Assigned task. Look through the records below for the line with "as [Hprimary|(Hprimary &". Return that line and each one after it up to and including the line with "- rewrite Hprimary, Hseeds.", exactly.

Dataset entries
(** The bulk listing always returns; it leaves the stats cache alone
    and requests nothing but gossip listings. *)
Lemma getAllPNodes_total w :
  exists nodes w1 evs,
    getAllPNodes w = (inr nodes, w1) /\
    statsCache w1 = statsCache w /\
    netlog w1 = netlog w ++ evs /\
    Forall gossipEvent evs.
Proof.
  destruct (nodeCache w !! CACHE_KEY) as [e|] eqn:He.
  - eexists _, w, []. rewrite (getAllPNodes_hit _ _ He), app_nil_r.
    split_and!; [done..|constructor].
  - eexists _, _, discoveryEvents. rewrite (getAllPNodes_miss _ He).
    split_and!; [done..|apply discoveryEvents_gossip].
Qed.

Lemma getPNodeByPubkey_unfold key w nodes w1 :
  getAllPNodes w = (inr nodes, w1) ->
  getPNodeByPubkey key w = (inr (findByPubkey key nodes), w1).
Proof.
  intros Hall. unfold getPNodeByPubkey, bind. by rewrite Hall.
Qed.

(** The first node with a pubkey, as a position in the list. *)
Lemma findByPubkey_Some key nodes n :
  findByPubkey key nodes = Some n <->
  exists before after,
    nodes = before ++ n :: after /\ pubkey n = key /\
    Forall (fun m => pubkey m <> key) before.
Proof.
  unfold findByPubkey. induction nodes as [|m rest IH]; simpl.
  - split; [done|]. intros (before & after & Heq & _). by destruct before.
  - destruct (decide (pubkey m = key)) as [Hm|Hm].
    + rewrite bool_decide_eq_true_2 by done. split.
      * intros [= ->]. exists [], rest. by repeat split.
      * intros ([|m' before] & after & Heq & Hk & Hall); simplify_eq/=; [done|].
        by apply Forall_cons in Hall as [? _].
    + rewrite bool_decide_eq_false_2 by done. rewrite IH. split.
      * intros (before & after & -> & Hk & Hall).
        exists (m :: before), after. repeat split; [done|]. by constructor.
      * intros ([|m' before] & after & Heq & Hk & Hall); simplify_eq/=.
        apply Forall_cons in Hall as [_ Hall]. by exists before, after.
Qed.

Lemma findByPubkey_None key nodes :
  findByPubkey key nodes = None <-> forall n, n ∈ nodes -> pubkey n <> key.
Proof.
  unfold findByPubkey. induction nodes as [|m rest IH]; simpl.
  - split; [|done]. by intros _ n ?%elem_of_nil.
  - destruct (decide (pubkey m = key)) as [Hm|Hm].
    + rewrite bool_decide_eq_true_2 by done. split; [done|].
      intros Hall. destruct (Hall m); [left|done].
    + rewrite bool_decide_eq_false_2 by done. rewrite IH. split.
      * intros Hall n [->|Hn]%elem_of_cons; eauto.
      * intros Hall n Hn. apply Hall. by right.
Qed.
End NodeCache.

(** ** Counting and sorting *)

Lemma num_or_0 x : num_or x 0 = default 0 x.
Proof. destruct x as [v|]; simpl; [|done]. destruct (Z.eqb_spec v 0); congruence. Qed.

Lemma map_set_sum m k v :
  sumZ ((map_set m k v).*2) = sumZ (m.*2) - default 0 (map_get m k) + v.
Proof.
  induction m as [|[k' v'] m IH]; csimpl; [lia|].
  destruct (decide (k' = k)); csimpl; [lia|]. rewrite IH. lia.
Qed.

Lemma map_set_increment m k :
  sumZ ((map_set m k (num_or (map_get m k) 0 + 1)).*2) = sumZ (m.*2) + 1.
Proof. rewrite map_set_sum, num_or_0. lia. Qed.

Lemma countBy_fold (key : MapNode -> string) mapNodes : forall m,
  sumZ ((fold_left
           (fun m node => map_set m (key node) (num_or (map_get m (key node)) 0 + 1))
           mapNodes m).*2)
  = sumZ (m.*2) + Z.of_nat (length mapNodes).
Proof.
  induction mapNodes as [|node rest IH]; intros m; simpl length; simpl fold_left.
  - lia.
  - rewrite IH, map_set_increment. lia.
Qed.

Lemma countBy_sum (key : MapNode -> string) mapNodes :
  sumZ ((countBy key mapNodes).*2) = Z.of_nat (length mapNodes).
Proof. unfold countBy. by rewrite countBy_fold. Qed.

Section SortFacts.
Context {A : Type} (count : A -> Z).

(** The comparator [(a, b) => b.count - a.count] and the order it
    sorts into. *)
Local Abbreviation byCountDesc := (fun a b : A => count b - count a).
Local Abbreviation notBelow := (fun a b : A => count b <= count a).

Lemma sort_insert_sum x l :
  sumZ (count <$> sort_insert byCountDesc x l) = count x + sumZ (count <$> l).
Proof.
  induction l as [|y l IH]; csimpl; [done|].
  destruct (Z.leb_spec (count y - count x) 0); csimpl; [done|]. rewrite IH. lia.
Qed.

Lemma js_sort_sum l :
  sumZ (count <$> js_sort byCountDesc l) = sumZ (count <$> l).
Proof.
  induction l as [|x l IH]; csimpl; [done|]. by rewrite sort_insert_sum, IH.
Qed.

Lemma sort_insert_HdRel a x l :
  notBelow a x -> HdRel notBelow a l -> HdRel notBelow a (sort_insert byCountDesc x l).
Proof.
  intros Hax Hal. destruct l as [|y l]; simpl; [by constructor|].
  destruct (Z.leb_spec (count y - count x) 0); constructor; [done|].
  by inversion Hal.
Qed.

Lemma sort_insert_Sorted x l :
  Sorted notBelow l -> Sorted notBelow (sort_insert byCountDesc x l).
Proof.
  induction 1 as [|y l Hl IH Hhd]; simpl; [by repeat constructor|].
  destruct (Z.leb_spec (count y - count x) 0).
  - constructor; [by constructor|]. constructor. lia.
  - constructor; [done|]. apply sort_insert_HdRel; [lia|done].
Qed.

Lemma js_sort_Sorted l : Sorted notBelow (js_sort byCountDesc l).
Proof.
  induction l as [|x l IH]; simpl; [constructor|]. by apply sort_insert_Sorted.
Qed.

Lemma js_sort_StronglySorted l : StronglySorted notBelow (js_sort byCountDesc l).
Proof.
  apply Sorted_StronglySorted; [|apply js_sort_Sorted].
  intros a b c Hab Hbc. simpl in *. lia.
Qed.
End SortFacts.

(** ** Geographic summary *)

Lemma country_counts m :
  cc_count <$> map (fun '(country, count) => mkCountryCount country count) m = m.*2.
Proof. induction m as [|[k v] m IH]; csimpl; [done|]. by f_equal. Qed.

Lemma region_counts m :
  rc_count <$> map (fun '(region, count) => mkRegionCount region count) m = m.*2.
Proof. induction m as [|[k v] m IH]; csimpl; [done|]. by f_equal. Qed.

(** C10. For every list of map nodes, the counts per country of the
    summary add up to the number of map nodes, so do the counts per
    region, and both lists come out in non-increasing order of count:
    every entry's count is at least the count of every later entry. *)
Theorem getGeoSummary_conserves_counts (mapNodes : list MapNode) :
  let summary := getGeoSummary mapNodes in
  sumZ (cc_count <$> countries summary) = Z.of_nat (length mapNodes) /\
  sumZ (rc_count <$> regions summary) = Z.of_nat (length mapNodes) /\
  StronglySorted (fun a b => cc_count b <= cc_count a) (countries summary) /\
  StronglySorted (fun a b => rc_count b <= rc_count a) (regions summary).
Proof.
  unfold getGeoSummary; simpl. split_and!.
  - by rewrite (js_sort_sum cc_count), country_counts, countBy_sum.
  - by rewrite (js_sort_sum rc_count), region_counts, countBy_sum.
  - apply (js_sort_StronglySorted cc_count).
  - apply (js_sort_StronglySorted rc_count).
Qed.

Example getGeoSummary_three_countries :
  getGeoSummary mapNodesE
  = mkGeoSummary
      [mkCountryCount "Germany" 3; mkCountryCount "USA" 1; mkCountryCount "France" 1]
      [mkRegionCount "Hesse" 3; mkRegionCount "Virginia" 1; mkRegionCount "Bavaria" 1].
Proof. reflexivity. Qed.

(** ** Online status *)

Lemma isOnline_spec now ts :
  Z.abs (ts * 1000) <= MAX_TIME_VALUE ->
  isOnline now ts = bool_decide (now - ts * 1000 < 300 * 1000).
Proof.
  intros Hrange. unfold isOnline, secondsAgo, Date_getTime.
  destruct (Z.leb_spec (Z.abs (ts * 1000)) MAX_TIME_VALUE); [|lia].
  pose proof (Z_div_mod_eq_full (now - ts * 1000) 1000) as Hdiv.
  pose proof (Z.mod_pos_bound (now - ts * 1000) 1000) as Hmod.
  destruct (Z.ltb_spec ((now - ts * 1000) / 1000) 300) as [Hlt|Hge].
  - rewrite bool_decide_eq_true_2; [done|lia].
  - rewrite bool_decide_eq_false_2; [done|lia].
Qed.

(** C6. A node whose last-seen time a Date can hold is online exactly
    when [now - lastObservedAt] is strictly below the threshold of 300
    seconds: 299 seconds ago is online, 300 and 301 seconds ago are
    offline. The status printed for a pod is that function of the
    timestamp and of [now] and of nothing else, so deriving it again
    for the same two gives the same status. *)
Theorem online_iff_below_threshold (now ts : Z) :
  Z.abs (ts * 1000) <= MAX_TIME_VALUE ->
  (isOnline now ts = true <-> now - ts * 1000 < 300 * 1000) /\
  isOnline (ts * 1000 + 299 * 1000) ts = true /\
  isOnline (ts * 1000 + 300 * 1000) ts = false /\
  isOnline (ts * 1000 + 301 * 1000) ts = false /\
  forall pod, pod_last_seen_timestamp pod = Some ts -> ts <> 0 ->
    lastSeenStatus now pod
    = Some (if bool_decide (now - ts * 1000 < 300 * 1000) then online else offline).
Proof.
  intros Hrange. split_and!.
  - rewrite isOnline_spec by done. apply bool_decide_eq_true.
  - rewrite isOnline_spec by done. apply bool_decide_eq_true_2. lia.
  - rewrite isOnline_spec by done. apply bool_decide_eq_false_2. lia.
  - rewrite isOnline_spec by done. apply bool_decide_eq_false_2. lia.
  - intros pod Hts Hnz. unfold lastSeenStatus. rewrite Hts.
    destruct (Z.eqb_spec ts 0); [done|]. rewrite isOnline_spec by done.
    unfold Date_getTime. by destruct (Z.leb_spec (Z.abs (ts * 1000)) MAX_TIME_VALUE); [|lia].
Qed.

(** A pod last seen 299 s before [NOW]. *)
Lemma online_iff_below_threshold_witness :
  Z.abs (1767225301 * 1000) <= MAX_TIME_VALUE /\
  (isOnline NOW 1767225301 = true <-> NOW - 1767225301 * 1000 < 300 * 1000) /\
  isOnline NOW 1767225301 = true /\
  isOnline NOW 1767225299 = false.
Proof.
  split; [by vm_compute|]. split; [|by vm_compute].
  apply (online_iff_below_threshold NOW 1767225301). by vm_compute.
Defined.

(** ** Discovery: batches, fallback, failure *)

Section DiscoveryClaims.
Variable normalizePNode : Pod -> Exn + PNode.
Variable SEED_IPS : list string.
Variable net : Net.

Local Abbreviation normalizeAll := (normalizeAll normalizePNode).
Local Abbreviation usableNode := (usableNode normalizePNode).
Local Abbreviation usable := (usable normalizePNode).
Local Abbreviation fallbackYield := (fallbackYield normalizePNode net).
Local Abbreviation fallbackEvents := (fallbackEvents normalizePNode net).
Local Abbreviation discoverPNodesViaGossip :=
  (discoverPNodesViaGossip normalizePNode SEED_IPS net).
Local Abbreviation discovered := (discovered normalizePNode SEED_IPS net).
Local Abbreviation discoveryEvents :=
  (discoveryEvents normalizePNode SEED_IPS net).

(** An answer with usable nodes carries a batch, and the usable nodes
    are those of the batch. *)
Lemma usable_batch answer :
  usable answer = [] \/
  exists batch, answer = inr (mkResponse (Some batch)) /\
                usable answer = omap usableNode batch.
Proof.
  destruct answer as [e|[[batch|]]]; simpl; eauto.
Qed.

Lemma fallbackYield_batch seeds :
  fallbackYield seeds = [] \/
  exists seed batch,
    seed ∈ seeds /\ seed_getPods net seed = inr (mkResponse (Some batch)) /\
    fallbackYield seeds = omap usableNode batch.
Proof.
  induction seeds as [|seed rest IH]; simpl; [by left|].
  destruct (usable (seed_getPods net seed)) as [|n ns] eqn:Hu.
  - destruct IH as [IH|(s & batch & Hs & Hb & Hy)]; [by left|].
    right. exists s, batch. split_and!; [by right|done..].
  - right. destruct (usable_batch (seed_getPods net seed)) as [Hnil|(batch & Hb & Hy)];
      [congruence|].
    exists seed, batch. split_and!; [left|done|congruence].
Qed.

Lemma fallbackYield_app before seed after :
  Forall (fun s => usable (seed_getPods net s) = []) before ->
  usable (seed_getPods net seed) <> [] ->
  fallbackYield (before ++ seed :: after) = usable (seed_getPods net seed) /\
  fallbackEvents (before ++ seed :: after)
  = flat_map (fun s => [NewPrpcClient s 5000; ClientGetPods s]) (before ++ [seed]).
Proof.
  intros Hbefore Hseed. induction Hbefore as [|s before Hs _ IH]; simpl.
  - by destruct (usable (seed_getPods net seed)).
  - rewrite Hs. destruct IH as [-> ->]. done.
Qed.

Lemma fallbackYield_none seeds :
  Forall (fun s => usable (seed_getPods net s) = []) seeds ->
  fallbackYield seeds = [] /\
  fallbackEvents seeds
  = flat_map (fun s => [NewPrpcClient s 5000; ClientGetPods s]) seeds.
Proof.
  induction 1 as [|s seeds Hs _ [IHy IHe]]; simpl; [done|].
  by rewrite Hs, IHy, IHe.
Qed.

Lemma omap_usable_length (ps : list Pod) :
  length (omap usableNode ps)
  = length (filter (fun pod => is_Some (usableNode pod)) ps).
Proof.
  induction ps as [|pod ps IH]; [done|]. csimpl. rewrite filter_cons.
  destruct (usableNode pod) as [n|] eqn:Hn.
  - rewrite decide_True by eauto. csimpl. by rewrite IH.
  - rewrite decide_False by (by intros [? ?]). done.
Qed.

(** C1, as the code has it. Discovery returns every usable record
    (normalization succeeded, pubkey not empty) of the batch that
    serves the call, in input order and with the duplicates of an
    identity left in; the batch that serves the call is the primary
    endpoint's when it has a usable record, and else that of the first
    fallback seed that has one. It is the deduplication of
    [getAllPNodes] that brings this list down to as many nodes as it
    has distinct identities, each the first occurrence of its
    identity, in order of first appearance. *)
Theorem discover_returns_every_usable_record (w : World) (batch : list Pod) :
  omap usableNode batch <> [] ->
  (primaryAnswer net = inr (mkResponse (Some batch)) \/
   (usable (primaryAnswer net) = [] /\
    exists before seed after,
      drop 1 SEED_IPS = before ++ seed :: after /\
      Forall (fun s => usable (seed_getPods net s) = []) before /\
      seed_getPods net seed = inr (mkResponse (Some batch)))) ->
  let nodes := omap usableNode batch in
  discoverPNodesViaGossip w = (inr nodes, logged w discoveryEvents) /\
  length nodes = length (filter (fun pod => is_Some (usableNode pod)) batch) /\
  length (dedup nodes) = distinctIdentities nodes /\
  NoDup (pubkey <$> dedup nodes) /\
  dedup nodes `sublist_of` nodes /\
  forall n, n ∈ dedup nodes -> findByPubkey (pubkey n) nodes = Some n.
Proof.
  intros Husable Hserved.
  assert (discovered = omap usableNode batch) as Hd.
  { unfold discovered. destruct Hserved
      as [Hprimary|(Hprimary & before & seed & after & Hseeds & Hbefore & Hseed)].
    - rewrite Hprimary. simpl. by destruct (omap usableNode batch).
    - rewrite Hprimary, Hseeds.
      assert (usable (seed_getPods net seed) = omap usableNode batch) as Hy
        by (by rewrite Hseed).
      destruct (fallbackYield_app before seed after Hbefore) as [-> _];
        [by rewrite Hy|done]. }
  simpl. rewrite <- Hd. split_and!.
  - apply discover_spec.
  - rewrite Hd. apply omap_usable_length.
  - apply dedup_length. rewrite Hd. apply omap_usable_truthy.
  - rewrite dedup_firstSeen. apply firstSeen_NoDup.
  - rewrite dedup_firstSeen. apply firstSeen_sublist.
  - intros n. rewrite dedup_firstSeen. apply firstSeen_find.
Qed.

Output of the exercise.
      as [Hprimary|(Hprimary & before & seed & after & Hseeds & Hbefore & Hseed)].
    - rewrite Hprimary. simpl. by destruct (omap usableNode batch).
    - rewrite Hprimary, Hseeds.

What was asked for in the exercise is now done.